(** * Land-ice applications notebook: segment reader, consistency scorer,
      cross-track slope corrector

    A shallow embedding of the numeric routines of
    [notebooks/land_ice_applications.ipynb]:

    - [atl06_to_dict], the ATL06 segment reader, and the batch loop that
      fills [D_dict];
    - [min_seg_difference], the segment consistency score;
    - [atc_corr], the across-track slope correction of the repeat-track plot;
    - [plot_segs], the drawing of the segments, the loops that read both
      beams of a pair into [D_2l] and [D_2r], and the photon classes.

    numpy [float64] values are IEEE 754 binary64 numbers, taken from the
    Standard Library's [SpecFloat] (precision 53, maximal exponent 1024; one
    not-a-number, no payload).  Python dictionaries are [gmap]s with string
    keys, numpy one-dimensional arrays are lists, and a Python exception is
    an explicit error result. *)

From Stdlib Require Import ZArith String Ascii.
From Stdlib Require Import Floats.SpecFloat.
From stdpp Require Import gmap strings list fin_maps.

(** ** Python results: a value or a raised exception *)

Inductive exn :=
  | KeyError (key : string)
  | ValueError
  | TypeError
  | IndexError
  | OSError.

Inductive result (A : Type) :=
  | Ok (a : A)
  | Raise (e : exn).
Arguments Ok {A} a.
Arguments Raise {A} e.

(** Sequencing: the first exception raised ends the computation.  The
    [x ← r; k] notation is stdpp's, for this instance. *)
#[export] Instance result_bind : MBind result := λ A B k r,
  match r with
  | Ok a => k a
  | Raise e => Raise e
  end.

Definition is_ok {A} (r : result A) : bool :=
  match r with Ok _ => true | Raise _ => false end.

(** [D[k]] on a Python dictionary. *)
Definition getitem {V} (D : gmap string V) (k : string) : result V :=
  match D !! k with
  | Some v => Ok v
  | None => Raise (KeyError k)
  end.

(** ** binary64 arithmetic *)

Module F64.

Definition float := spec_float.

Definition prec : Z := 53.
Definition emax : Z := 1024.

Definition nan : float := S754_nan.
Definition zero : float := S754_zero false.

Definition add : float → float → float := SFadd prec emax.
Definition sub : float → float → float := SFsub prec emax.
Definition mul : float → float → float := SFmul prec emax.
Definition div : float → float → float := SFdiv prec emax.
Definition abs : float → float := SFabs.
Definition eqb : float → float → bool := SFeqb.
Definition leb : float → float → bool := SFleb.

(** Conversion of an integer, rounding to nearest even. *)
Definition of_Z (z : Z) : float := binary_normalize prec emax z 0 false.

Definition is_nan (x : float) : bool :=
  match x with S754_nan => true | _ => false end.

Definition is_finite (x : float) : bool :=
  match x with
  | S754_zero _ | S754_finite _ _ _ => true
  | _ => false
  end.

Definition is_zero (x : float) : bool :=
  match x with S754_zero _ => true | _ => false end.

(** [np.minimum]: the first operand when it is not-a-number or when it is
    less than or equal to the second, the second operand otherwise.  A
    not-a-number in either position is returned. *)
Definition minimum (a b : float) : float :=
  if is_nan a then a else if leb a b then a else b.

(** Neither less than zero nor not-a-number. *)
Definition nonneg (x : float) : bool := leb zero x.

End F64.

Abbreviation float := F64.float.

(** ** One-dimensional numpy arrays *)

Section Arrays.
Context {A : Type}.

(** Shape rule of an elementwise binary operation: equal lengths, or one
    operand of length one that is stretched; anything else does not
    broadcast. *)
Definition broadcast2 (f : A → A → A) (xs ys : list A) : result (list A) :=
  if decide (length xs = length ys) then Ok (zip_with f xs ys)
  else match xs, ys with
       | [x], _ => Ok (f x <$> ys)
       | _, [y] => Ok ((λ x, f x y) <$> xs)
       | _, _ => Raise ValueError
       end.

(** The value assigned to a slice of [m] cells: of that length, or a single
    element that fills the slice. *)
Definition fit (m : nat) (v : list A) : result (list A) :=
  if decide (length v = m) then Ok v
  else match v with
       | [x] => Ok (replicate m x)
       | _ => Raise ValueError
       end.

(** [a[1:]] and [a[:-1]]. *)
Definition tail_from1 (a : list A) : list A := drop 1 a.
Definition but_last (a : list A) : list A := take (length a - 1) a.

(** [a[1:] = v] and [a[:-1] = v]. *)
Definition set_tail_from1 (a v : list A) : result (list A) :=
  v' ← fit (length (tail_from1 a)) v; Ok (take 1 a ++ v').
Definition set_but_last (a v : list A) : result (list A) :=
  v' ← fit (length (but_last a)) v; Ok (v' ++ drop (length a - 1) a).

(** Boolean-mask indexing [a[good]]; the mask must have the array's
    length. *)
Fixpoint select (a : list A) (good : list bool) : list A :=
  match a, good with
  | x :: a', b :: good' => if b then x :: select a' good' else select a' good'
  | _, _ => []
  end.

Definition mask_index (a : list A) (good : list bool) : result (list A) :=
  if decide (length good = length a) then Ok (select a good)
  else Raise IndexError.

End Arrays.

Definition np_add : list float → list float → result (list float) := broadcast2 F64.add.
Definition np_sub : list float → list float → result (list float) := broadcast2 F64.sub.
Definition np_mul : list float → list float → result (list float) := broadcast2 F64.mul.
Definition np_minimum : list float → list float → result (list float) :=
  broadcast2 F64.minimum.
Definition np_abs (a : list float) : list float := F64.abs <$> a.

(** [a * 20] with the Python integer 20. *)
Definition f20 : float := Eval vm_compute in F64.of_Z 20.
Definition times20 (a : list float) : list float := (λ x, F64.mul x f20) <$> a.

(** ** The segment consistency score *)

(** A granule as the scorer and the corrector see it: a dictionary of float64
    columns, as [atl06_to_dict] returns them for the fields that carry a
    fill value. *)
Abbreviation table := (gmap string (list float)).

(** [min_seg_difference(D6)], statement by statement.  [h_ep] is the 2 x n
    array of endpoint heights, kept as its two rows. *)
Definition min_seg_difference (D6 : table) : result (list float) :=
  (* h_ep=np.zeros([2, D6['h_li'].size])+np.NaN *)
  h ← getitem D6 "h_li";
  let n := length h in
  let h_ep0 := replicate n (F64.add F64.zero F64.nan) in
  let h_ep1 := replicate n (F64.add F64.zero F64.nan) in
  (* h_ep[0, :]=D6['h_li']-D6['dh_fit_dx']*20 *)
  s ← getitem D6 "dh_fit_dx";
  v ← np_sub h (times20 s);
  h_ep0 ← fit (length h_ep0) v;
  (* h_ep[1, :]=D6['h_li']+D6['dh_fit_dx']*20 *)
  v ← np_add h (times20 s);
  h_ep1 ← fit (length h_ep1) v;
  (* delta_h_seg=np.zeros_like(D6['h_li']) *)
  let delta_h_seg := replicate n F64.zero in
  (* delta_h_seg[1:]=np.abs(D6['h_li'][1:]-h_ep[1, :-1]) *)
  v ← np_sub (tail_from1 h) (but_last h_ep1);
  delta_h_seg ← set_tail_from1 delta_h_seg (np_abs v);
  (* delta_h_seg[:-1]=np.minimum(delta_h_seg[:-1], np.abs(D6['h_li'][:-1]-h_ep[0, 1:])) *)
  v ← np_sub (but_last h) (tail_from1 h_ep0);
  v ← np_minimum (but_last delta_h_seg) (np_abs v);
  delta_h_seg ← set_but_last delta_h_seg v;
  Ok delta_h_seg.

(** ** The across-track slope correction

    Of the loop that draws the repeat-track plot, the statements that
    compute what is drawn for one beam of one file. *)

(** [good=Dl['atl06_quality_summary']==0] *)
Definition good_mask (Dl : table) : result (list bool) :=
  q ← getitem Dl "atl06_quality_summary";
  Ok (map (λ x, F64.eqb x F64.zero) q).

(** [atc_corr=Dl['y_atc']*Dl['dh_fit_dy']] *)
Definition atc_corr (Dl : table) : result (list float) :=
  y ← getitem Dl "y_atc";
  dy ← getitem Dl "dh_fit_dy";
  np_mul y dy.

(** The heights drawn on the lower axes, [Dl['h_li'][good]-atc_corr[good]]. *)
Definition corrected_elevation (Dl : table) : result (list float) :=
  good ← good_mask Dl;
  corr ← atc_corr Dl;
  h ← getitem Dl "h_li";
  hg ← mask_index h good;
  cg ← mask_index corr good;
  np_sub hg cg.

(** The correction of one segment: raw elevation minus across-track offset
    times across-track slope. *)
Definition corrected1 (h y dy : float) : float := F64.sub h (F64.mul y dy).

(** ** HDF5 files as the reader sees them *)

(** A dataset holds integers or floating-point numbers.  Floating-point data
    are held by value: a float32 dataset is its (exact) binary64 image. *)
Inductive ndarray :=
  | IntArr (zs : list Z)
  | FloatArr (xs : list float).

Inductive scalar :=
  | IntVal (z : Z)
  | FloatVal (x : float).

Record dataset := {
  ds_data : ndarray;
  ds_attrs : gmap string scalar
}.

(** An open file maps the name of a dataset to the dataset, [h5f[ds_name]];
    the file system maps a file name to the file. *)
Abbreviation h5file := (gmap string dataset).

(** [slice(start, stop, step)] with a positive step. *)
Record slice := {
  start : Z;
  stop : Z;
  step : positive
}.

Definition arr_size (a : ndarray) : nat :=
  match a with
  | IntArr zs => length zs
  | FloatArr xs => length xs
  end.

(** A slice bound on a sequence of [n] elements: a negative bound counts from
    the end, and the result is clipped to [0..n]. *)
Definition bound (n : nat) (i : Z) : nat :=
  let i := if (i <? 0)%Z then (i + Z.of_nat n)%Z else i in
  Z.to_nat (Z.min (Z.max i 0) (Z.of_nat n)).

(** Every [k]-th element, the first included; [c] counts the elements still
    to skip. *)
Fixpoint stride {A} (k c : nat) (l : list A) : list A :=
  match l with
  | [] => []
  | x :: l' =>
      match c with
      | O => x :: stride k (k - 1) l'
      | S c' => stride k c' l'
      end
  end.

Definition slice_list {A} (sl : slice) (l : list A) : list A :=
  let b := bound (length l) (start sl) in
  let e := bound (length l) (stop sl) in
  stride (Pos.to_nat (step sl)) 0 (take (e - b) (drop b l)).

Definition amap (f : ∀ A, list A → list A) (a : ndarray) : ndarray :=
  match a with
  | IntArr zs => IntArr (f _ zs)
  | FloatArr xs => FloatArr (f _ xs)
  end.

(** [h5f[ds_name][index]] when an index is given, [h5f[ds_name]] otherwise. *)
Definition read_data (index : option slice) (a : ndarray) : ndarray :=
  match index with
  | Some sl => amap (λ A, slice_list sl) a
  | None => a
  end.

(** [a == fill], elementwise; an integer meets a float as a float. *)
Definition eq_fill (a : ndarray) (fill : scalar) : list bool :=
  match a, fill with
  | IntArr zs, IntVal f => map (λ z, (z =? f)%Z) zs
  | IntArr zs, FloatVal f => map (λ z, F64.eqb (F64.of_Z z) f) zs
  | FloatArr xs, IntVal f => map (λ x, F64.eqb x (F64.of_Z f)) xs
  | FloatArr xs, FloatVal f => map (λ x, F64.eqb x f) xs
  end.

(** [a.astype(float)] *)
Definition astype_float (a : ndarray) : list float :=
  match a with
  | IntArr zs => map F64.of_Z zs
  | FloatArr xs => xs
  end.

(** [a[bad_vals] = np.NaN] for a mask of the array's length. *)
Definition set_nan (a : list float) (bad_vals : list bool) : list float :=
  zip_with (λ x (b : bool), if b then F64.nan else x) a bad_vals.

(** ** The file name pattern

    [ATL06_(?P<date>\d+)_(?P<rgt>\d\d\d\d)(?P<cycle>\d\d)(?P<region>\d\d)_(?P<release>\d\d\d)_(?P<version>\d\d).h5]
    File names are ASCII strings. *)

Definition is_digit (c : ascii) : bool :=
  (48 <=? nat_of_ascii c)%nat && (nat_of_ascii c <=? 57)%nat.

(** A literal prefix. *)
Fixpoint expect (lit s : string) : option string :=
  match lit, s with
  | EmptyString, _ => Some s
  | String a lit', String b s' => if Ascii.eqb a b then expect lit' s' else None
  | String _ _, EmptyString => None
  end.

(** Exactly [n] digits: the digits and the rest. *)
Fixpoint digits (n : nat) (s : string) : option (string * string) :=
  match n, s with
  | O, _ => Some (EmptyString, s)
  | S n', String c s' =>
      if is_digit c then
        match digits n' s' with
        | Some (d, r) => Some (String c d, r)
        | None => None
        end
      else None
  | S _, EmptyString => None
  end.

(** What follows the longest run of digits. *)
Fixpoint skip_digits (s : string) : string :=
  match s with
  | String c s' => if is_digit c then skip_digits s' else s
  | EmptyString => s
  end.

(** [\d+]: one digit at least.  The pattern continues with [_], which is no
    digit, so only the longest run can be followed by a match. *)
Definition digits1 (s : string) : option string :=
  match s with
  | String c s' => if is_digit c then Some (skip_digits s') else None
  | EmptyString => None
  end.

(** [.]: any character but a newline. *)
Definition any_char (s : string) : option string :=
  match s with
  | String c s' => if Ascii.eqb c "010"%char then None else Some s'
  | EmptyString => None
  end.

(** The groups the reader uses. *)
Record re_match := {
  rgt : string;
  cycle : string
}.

┄┄┄┄┄┄

AIM OF THE TASK: A single number is expected: how many lines of the data hold the string "heights".

REPLY: 2